Copy exactly the stretch of data below from the line with "AdminUserExists (server (Ref.start" through the line with "split; [reflexivity|]. split; [exact Hc|].", including both of those lines.

━━ DATA EXCERPTS

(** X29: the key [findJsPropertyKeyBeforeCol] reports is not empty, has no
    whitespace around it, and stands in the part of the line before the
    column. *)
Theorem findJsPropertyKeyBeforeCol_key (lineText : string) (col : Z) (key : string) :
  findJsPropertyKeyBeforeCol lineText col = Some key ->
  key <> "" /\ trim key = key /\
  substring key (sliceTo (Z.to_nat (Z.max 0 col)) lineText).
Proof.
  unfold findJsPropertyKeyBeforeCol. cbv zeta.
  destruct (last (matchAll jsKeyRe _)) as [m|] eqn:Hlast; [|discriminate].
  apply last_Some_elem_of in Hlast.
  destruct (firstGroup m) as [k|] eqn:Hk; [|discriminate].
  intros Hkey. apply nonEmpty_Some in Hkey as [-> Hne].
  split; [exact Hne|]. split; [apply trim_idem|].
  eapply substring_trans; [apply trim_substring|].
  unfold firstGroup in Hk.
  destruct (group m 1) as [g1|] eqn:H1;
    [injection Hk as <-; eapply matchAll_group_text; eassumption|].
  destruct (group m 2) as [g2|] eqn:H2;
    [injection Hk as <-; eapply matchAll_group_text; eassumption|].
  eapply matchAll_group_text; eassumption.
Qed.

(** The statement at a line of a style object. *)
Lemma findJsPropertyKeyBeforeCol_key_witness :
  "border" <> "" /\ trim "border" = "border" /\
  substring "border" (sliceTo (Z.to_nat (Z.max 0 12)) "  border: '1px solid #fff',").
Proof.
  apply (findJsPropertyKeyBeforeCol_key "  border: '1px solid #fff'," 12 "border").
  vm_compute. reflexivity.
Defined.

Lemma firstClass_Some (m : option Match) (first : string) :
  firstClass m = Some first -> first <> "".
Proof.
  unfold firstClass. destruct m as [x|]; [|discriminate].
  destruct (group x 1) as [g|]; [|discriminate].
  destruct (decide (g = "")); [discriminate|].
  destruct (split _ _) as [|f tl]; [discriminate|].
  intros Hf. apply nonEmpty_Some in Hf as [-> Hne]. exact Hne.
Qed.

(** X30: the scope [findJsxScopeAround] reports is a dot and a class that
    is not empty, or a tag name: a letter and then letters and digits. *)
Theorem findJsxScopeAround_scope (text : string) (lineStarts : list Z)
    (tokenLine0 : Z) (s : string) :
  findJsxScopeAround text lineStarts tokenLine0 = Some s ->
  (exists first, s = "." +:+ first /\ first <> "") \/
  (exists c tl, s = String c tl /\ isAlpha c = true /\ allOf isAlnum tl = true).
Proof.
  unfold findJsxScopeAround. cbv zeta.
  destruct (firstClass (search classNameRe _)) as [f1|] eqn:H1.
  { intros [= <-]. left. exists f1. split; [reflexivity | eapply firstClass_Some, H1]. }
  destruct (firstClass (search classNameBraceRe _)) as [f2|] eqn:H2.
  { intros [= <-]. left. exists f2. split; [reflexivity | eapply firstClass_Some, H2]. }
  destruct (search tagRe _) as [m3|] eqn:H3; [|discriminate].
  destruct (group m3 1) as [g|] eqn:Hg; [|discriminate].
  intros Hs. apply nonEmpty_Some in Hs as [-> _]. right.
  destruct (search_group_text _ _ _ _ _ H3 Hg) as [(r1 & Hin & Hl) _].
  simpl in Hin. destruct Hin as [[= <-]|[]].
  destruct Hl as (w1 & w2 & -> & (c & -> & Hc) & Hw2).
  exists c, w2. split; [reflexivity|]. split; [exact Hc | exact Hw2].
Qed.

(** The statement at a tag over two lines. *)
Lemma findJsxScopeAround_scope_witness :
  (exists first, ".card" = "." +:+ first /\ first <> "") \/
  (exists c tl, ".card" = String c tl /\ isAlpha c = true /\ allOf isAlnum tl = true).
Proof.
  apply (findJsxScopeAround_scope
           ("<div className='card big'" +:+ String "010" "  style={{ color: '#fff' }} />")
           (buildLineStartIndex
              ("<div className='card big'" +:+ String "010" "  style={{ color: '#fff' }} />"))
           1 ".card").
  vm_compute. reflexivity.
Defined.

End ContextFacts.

━━━━
━━ DATA EXCERPTS

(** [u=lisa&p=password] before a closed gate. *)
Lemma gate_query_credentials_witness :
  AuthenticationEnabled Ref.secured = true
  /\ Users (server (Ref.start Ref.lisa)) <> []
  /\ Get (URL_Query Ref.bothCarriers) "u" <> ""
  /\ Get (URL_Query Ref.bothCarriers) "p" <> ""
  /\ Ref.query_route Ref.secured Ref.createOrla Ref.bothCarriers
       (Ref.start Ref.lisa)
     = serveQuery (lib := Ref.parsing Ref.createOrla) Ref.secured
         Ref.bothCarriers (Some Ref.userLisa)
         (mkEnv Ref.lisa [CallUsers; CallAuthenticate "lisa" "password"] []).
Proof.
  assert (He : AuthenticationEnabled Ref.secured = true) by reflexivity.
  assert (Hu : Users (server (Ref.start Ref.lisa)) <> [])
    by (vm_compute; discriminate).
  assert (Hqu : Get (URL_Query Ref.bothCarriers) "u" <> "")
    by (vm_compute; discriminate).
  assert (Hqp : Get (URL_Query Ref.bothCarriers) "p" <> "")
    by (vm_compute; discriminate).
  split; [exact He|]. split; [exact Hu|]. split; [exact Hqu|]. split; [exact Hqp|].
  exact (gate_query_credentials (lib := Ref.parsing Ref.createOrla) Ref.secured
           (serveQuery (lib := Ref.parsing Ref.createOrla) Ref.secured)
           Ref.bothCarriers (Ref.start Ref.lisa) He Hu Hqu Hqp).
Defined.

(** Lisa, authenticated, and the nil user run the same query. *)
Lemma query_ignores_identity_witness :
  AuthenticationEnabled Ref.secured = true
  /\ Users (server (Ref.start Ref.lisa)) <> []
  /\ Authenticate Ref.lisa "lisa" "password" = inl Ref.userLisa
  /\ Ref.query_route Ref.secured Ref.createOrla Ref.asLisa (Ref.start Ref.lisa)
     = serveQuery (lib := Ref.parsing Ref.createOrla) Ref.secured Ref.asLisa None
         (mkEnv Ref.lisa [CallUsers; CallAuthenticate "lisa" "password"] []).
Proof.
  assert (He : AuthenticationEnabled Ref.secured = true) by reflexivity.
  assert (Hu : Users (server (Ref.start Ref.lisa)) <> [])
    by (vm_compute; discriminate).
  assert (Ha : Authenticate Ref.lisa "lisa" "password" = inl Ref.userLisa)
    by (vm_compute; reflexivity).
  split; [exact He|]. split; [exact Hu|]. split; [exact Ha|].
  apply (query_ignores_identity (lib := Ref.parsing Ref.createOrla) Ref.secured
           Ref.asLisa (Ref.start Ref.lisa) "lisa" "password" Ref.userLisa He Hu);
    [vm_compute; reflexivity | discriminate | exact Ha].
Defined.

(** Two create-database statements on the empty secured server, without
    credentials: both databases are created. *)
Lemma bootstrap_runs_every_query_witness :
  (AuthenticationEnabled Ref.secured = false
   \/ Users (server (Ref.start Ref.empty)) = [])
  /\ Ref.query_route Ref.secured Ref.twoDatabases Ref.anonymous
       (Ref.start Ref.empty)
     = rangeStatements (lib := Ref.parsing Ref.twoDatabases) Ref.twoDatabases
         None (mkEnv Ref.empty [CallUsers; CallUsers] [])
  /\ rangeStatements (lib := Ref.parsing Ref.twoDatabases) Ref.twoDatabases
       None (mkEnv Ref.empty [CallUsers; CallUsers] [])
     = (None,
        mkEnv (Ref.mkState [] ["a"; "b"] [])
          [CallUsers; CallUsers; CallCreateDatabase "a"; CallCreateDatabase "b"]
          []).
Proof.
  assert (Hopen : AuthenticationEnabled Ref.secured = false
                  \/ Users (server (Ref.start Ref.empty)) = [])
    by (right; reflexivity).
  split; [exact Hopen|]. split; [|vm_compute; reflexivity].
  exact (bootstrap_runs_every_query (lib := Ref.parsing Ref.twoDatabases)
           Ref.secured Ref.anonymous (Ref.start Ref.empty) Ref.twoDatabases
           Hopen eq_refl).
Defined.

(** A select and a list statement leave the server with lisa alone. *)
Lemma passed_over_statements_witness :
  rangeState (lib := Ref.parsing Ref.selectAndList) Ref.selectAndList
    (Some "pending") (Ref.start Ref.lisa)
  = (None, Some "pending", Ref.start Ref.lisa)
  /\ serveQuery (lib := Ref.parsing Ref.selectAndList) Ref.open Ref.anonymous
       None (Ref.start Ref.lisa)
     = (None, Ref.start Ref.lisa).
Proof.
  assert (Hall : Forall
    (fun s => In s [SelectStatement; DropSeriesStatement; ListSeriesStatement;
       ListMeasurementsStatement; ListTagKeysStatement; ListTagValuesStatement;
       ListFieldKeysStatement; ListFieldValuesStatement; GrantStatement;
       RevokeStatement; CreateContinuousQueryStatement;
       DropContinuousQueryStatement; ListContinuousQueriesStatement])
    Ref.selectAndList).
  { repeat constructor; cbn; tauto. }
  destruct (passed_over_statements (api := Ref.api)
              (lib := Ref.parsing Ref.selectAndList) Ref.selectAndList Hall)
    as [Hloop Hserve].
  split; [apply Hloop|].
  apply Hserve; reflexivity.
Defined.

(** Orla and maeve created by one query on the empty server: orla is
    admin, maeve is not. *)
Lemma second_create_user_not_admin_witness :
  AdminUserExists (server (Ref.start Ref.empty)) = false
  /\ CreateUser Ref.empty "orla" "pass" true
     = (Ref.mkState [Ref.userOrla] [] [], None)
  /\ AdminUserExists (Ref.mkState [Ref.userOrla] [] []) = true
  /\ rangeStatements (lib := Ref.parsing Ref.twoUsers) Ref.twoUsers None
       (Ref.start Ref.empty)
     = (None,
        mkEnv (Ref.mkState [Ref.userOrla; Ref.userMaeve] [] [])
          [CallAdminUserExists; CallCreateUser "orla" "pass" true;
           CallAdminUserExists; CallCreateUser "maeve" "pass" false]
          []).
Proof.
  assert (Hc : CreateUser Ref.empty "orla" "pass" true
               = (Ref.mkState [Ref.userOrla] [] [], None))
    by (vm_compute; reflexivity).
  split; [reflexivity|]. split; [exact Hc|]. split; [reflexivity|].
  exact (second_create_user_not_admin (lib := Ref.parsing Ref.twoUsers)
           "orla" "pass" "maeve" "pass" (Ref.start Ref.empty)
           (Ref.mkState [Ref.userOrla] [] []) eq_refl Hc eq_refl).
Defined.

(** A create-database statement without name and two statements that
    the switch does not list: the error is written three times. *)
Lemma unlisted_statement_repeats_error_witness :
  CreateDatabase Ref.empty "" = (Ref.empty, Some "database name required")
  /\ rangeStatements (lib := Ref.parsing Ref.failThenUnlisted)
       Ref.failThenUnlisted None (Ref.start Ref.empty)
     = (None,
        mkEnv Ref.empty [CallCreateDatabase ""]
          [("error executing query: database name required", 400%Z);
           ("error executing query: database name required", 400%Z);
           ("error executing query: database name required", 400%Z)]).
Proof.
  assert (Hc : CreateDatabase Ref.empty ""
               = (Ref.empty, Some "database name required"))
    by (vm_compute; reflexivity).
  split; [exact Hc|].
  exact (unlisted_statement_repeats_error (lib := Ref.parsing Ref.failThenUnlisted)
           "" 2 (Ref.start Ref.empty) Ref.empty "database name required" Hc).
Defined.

━━━━

### TASK RESPONSE
  AdminUserExists (server (Ref.start Ref.empty)) = false
  /\ CreateUser Ref.empty "orla" "pass" true
     = (Ref.mkState [Ref.userOrla] [] [], None)
  /\ AdminUserExists (Ref.mkState [Ref.userOrla] [] []) = true
  /\ rangeStatements (lib := Ref.parsing Ref.twoUsers) Ref.twoUsers None
       (Ref.start Ref.empty)
     = (None,
        mkEnv (Ref.mkState [Ref.userOrla; Ref.userMaeve] [] [])
          [CallAdminUserExists; CallCreateUser "orla" "pass" true;
           CallAdminUserExists; CallCreateUser "maeve" "pass" false]
          []).
Proof.
  assert (Hc : CreateUser Ref.empty "orla" "pass" true
               = (Ref.mkState [Ref.userOrla] [] [], None))
    by (vm_compute; reflexivity).
  split; [reflexivity|]. split; [exact Hc|]. split; [reflexivity|].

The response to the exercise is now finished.